**DATA FOR PROCESSING:**
********************
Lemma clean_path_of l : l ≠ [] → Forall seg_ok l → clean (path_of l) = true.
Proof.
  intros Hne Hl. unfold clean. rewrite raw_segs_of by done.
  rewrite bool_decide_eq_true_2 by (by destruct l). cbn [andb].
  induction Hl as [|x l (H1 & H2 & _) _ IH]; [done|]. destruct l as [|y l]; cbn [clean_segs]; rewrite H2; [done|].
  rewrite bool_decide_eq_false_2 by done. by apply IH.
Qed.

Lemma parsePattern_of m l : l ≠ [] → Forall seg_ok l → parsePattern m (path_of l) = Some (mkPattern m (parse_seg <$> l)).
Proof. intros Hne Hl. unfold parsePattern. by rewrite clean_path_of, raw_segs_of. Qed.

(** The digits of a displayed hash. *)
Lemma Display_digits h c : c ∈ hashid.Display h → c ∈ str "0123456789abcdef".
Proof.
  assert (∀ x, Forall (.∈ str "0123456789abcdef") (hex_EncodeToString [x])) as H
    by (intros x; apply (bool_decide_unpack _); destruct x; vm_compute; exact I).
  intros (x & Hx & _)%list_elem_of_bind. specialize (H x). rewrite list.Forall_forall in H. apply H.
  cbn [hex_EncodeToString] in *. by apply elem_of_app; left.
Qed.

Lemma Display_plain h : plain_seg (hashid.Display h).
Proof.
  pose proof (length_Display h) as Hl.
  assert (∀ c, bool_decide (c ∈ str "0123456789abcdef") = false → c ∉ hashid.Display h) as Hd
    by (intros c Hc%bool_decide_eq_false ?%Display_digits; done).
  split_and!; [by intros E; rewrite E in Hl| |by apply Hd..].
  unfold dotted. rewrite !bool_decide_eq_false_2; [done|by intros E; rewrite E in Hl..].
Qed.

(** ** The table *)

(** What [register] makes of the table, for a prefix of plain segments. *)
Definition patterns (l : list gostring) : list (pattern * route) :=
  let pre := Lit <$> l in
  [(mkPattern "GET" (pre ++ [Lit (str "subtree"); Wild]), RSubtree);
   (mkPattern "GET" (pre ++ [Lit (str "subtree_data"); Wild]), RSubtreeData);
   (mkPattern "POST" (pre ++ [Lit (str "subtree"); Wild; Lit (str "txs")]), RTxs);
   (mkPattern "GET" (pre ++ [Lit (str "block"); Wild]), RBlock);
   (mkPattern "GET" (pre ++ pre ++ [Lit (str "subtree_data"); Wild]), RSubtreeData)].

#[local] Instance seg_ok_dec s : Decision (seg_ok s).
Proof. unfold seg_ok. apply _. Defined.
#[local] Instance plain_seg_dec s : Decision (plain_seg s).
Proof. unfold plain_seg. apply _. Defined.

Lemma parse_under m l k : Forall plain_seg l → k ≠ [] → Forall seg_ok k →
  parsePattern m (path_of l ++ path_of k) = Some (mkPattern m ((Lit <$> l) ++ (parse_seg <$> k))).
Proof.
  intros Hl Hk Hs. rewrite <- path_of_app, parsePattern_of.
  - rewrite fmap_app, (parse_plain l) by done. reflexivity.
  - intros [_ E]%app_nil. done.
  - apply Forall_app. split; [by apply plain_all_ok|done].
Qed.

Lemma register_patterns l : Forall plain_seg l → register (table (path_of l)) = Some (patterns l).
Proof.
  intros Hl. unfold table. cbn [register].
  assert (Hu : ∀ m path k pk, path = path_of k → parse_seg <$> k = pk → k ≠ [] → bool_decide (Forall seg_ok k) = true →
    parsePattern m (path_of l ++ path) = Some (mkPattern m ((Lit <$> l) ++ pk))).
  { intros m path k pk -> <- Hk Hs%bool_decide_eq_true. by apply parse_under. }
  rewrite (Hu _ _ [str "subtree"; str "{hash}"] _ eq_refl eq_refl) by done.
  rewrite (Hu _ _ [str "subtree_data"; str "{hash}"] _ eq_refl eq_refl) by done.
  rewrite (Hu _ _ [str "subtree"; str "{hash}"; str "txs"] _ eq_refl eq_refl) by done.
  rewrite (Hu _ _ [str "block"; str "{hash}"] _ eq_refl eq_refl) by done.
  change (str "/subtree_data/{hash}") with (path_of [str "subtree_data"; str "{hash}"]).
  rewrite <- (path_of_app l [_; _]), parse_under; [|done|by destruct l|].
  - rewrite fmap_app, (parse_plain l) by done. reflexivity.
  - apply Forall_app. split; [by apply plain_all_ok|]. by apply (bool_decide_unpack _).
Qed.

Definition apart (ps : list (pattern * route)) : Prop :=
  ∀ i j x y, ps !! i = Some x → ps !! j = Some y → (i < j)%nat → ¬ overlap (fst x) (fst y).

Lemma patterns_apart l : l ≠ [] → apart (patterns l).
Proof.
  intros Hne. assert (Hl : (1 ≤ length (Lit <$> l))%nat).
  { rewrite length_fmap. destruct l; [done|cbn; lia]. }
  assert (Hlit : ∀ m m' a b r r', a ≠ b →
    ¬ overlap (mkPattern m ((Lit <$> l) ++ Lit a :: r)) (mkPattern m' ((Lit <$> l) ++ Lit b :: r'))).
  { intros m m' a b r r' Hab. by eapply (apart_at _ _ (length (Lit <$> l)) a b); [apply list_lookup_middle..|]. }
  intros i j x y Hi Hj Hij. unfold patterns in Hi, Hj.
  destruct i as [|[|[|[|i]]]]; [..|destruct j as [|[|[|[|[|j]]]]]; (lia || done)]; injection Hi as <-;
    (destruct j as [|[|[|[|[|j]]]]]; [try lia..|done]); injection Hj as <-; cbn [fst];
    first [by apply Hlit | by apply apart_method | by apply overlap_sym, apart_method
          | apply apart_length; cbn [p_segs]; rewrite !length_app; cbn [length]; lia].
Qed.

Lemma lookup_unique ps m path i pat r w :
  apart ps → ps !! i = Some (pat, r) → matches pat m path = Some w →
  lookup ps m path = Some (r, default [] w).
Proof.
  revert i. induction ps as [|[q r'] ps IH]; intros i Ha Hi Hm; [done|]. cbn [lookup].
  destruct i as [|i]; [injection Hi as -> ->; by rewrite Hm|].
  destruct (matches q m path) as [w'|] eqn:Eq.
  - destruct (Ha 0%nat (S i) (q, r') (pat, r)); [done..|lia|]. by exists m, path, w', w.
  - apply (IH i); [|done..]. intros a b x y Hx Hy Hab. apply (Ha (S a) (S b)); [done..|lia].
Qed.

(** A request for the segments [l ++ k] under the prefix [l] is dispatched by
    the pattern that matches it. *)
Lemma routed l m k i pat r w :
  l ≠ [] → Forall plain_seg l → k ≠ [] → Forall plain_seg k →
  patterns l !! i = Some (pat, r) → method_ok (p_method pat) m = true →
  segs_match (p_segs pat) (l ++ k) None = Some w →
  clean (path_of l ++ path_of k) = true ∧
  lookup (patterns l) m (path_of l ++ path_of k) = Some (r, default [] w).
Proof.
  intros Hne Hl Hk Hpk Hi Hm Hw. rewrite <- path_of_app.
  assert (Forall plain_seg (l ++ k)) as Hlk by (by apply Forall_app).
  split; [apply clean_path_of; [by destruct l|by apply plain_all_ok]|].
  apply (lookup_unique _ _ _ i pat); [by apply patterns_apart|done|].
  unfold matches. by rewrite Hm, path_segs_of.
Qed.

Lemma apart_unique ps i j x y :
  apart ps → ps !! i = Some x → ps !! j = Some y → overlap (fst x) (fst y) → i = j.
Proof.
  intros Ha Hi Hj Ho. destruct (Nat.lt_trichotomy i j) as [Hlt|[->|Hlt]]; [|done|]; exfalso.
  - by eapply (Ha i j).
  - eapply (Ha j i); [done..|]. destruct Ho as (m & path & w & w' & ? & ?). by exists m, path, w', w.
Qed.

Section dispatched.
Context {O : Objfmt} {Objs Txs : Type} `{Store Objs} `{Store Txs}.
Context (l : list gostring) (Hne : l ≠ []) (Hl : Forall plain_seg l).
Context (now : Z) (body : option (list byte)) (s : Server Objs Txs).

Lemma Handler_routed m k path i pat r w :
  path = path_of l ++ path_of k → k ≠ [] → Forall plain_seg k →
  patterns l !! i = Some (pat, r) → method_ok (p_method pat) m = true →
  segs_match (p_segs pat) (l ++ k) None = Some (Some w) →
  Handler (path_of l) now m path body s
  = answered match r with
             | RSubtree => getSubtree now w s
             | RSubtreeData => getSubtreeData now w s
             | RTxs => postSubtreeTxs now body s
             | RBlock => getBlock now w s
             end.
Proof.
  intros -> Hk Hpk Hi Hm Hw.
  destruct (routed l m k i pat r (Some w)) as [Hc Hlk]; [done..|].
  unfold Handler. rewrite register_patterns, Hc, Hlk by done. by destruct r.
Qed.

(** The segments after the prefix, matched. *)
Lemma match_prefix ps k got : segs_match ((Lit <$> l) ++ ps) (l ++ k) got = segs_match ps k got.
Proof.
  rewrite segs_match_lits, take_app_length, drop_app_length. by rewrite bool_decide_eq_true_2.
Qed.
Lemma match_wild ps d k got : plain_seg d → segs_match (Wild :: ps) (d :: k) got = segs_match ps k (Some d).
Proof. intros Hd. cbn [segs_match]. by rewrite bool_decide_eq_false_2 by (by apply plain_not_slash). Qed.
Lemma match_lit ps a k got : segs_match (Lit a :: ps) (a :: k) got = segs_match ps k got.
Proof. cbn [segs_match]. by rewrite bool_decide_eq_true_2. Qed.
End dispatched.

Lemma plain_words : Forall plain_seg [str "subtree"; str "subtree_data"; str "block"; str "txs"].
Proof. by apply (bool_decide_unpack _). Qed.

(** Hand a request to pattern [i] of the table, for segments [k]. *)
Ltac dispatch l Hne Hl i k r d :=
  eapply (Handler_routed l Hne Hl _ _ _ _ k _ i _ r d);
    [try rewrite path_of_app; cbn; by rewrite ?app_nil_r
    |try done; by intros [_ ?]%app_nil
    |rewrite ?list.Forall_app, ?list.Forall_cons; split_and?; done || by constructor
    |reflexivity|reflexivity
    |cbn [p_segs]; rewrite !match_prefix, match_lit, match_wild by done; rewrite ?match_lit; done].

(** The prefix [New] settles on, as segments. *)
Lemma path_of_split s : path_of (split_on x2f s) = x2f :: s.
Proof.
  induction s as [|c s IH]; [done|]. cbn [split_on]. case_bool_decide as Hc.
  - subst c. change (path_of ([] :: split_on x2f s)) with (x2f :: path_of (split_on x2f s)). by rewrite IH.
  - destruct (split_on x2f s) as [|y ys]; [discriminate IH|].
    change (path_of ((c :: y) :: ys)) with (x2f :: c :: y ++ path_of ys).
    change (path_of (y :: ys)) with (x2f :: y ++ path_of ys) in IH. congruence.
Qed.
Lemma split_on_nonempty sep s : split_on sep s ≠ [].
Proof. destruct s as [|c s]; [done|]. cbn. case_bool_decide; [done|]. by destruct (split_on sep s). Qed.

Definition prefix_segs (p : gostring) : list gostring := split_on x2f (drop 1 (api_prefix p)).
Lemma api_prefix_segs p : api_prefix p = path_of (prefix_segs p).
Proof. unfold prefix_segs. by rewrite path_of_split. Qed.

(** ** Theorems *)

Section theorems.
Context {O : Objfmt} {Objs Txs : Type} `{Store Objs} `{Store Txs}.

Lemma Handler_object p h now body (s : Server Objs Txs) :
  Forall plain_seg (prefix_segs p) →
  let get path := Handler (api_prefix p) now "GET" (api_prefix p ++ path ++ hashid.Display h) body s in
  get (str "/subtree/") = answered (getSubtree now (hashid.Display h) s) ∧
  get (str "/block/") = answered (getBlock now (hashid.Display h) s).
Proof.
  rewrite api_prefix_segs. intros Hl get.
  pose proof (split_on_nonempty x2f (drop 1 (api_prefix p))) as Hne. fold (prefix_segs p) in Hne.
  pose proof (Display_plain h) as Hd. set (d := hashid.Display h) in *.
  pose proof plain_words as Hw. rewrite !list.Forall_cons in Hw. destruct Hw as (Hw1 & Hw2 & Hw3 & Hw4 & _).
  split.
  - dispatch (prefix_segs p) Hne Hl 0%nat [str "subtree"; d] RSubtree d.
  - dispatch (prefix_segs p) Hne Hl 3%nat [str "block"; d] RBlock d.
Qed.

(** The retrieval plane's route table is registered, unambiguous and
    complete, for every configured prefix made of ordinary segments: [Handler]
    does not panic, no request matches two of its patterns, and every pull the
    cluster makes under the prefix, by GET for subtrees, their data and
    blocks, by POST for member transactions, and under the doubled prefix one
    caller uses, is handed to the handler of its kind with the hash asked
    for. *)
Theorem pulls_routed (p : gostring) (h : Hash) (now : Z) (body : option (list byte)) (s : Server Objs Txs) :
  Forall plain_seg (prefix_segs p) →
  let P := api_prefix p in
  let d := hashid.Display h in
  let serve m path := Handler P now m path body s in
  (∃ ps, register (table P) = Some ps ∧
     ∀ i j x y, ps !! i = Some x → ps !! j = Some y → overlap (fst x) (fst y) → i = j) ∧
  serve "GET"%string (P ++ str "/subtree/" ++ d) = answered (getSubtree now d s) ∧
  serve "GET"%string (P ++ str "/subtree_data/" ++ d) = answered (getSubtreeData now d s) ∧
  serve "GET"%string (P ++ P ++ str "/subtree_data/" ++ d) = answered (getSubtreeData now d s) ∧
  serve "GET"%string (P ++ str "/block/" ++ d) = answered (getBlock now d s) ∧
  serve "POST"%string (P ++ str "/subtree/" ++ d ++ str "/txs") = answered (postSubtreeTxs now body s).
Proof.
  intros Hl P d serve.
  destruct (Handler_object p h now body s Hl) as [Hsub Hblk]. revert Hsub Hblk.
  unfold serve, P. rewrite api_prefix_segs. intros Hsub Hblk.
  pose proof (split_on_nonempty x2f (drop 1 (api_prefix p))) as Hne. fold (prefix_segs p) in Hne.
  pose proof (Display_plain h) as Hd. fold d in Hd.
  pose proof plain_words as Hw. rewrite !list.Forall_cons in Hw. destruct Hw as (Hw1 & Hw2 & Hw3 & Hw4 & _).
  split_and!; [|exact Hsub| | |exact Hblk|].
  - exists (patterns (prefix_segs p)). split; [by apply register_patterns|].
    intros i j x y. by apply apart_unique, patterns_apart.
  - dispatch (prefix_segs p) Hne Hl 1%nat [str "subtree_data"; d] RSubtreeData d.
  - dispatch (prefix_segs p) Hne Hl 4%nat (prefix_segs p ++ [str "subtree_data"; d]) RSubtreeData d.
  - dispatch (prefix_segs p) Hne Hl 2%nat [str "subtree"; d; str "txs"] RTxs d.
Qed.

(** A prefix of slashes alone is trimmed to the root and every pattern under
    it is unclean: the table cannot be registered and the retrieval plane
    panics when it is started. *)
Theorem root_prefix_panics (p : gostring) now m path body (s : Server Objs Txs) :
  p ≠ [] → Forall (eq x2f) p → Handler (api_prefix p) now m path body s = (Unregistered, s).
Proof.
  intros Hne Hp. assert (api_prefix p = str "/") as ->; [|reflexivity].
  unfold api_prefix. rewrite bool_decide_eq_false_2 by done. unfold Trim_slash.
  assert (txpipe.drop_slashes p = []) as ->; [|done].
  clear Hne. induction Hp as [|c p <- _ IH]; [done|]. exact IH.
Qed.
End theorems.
********************
Taking the listing above as the source, transcribe only the lines starting at the line with "rewrite bool_decide_eq_true_2 by" and going through the line with "Lemma parsePattern_of m", unaltered and with both ends included.

  rewrite bool_decide_eq_true_2 by (by destruct l). cbn [andb].
  induction Hl as [|x l (H1 & H2 & _) _ IH]; [done|]. destruct l as [|y l]; cbn [clean_segs]; rewrite H2; [done|].
  rewrite bool_decide_eq_false_2 by done. by apply IH.
Qed.

Lemma parsePattern_of m l : l ≠ [] → Forall seg_ok l → parsePattern m (path_of l) = Some (mkPattern m (parse_seg <$> l)).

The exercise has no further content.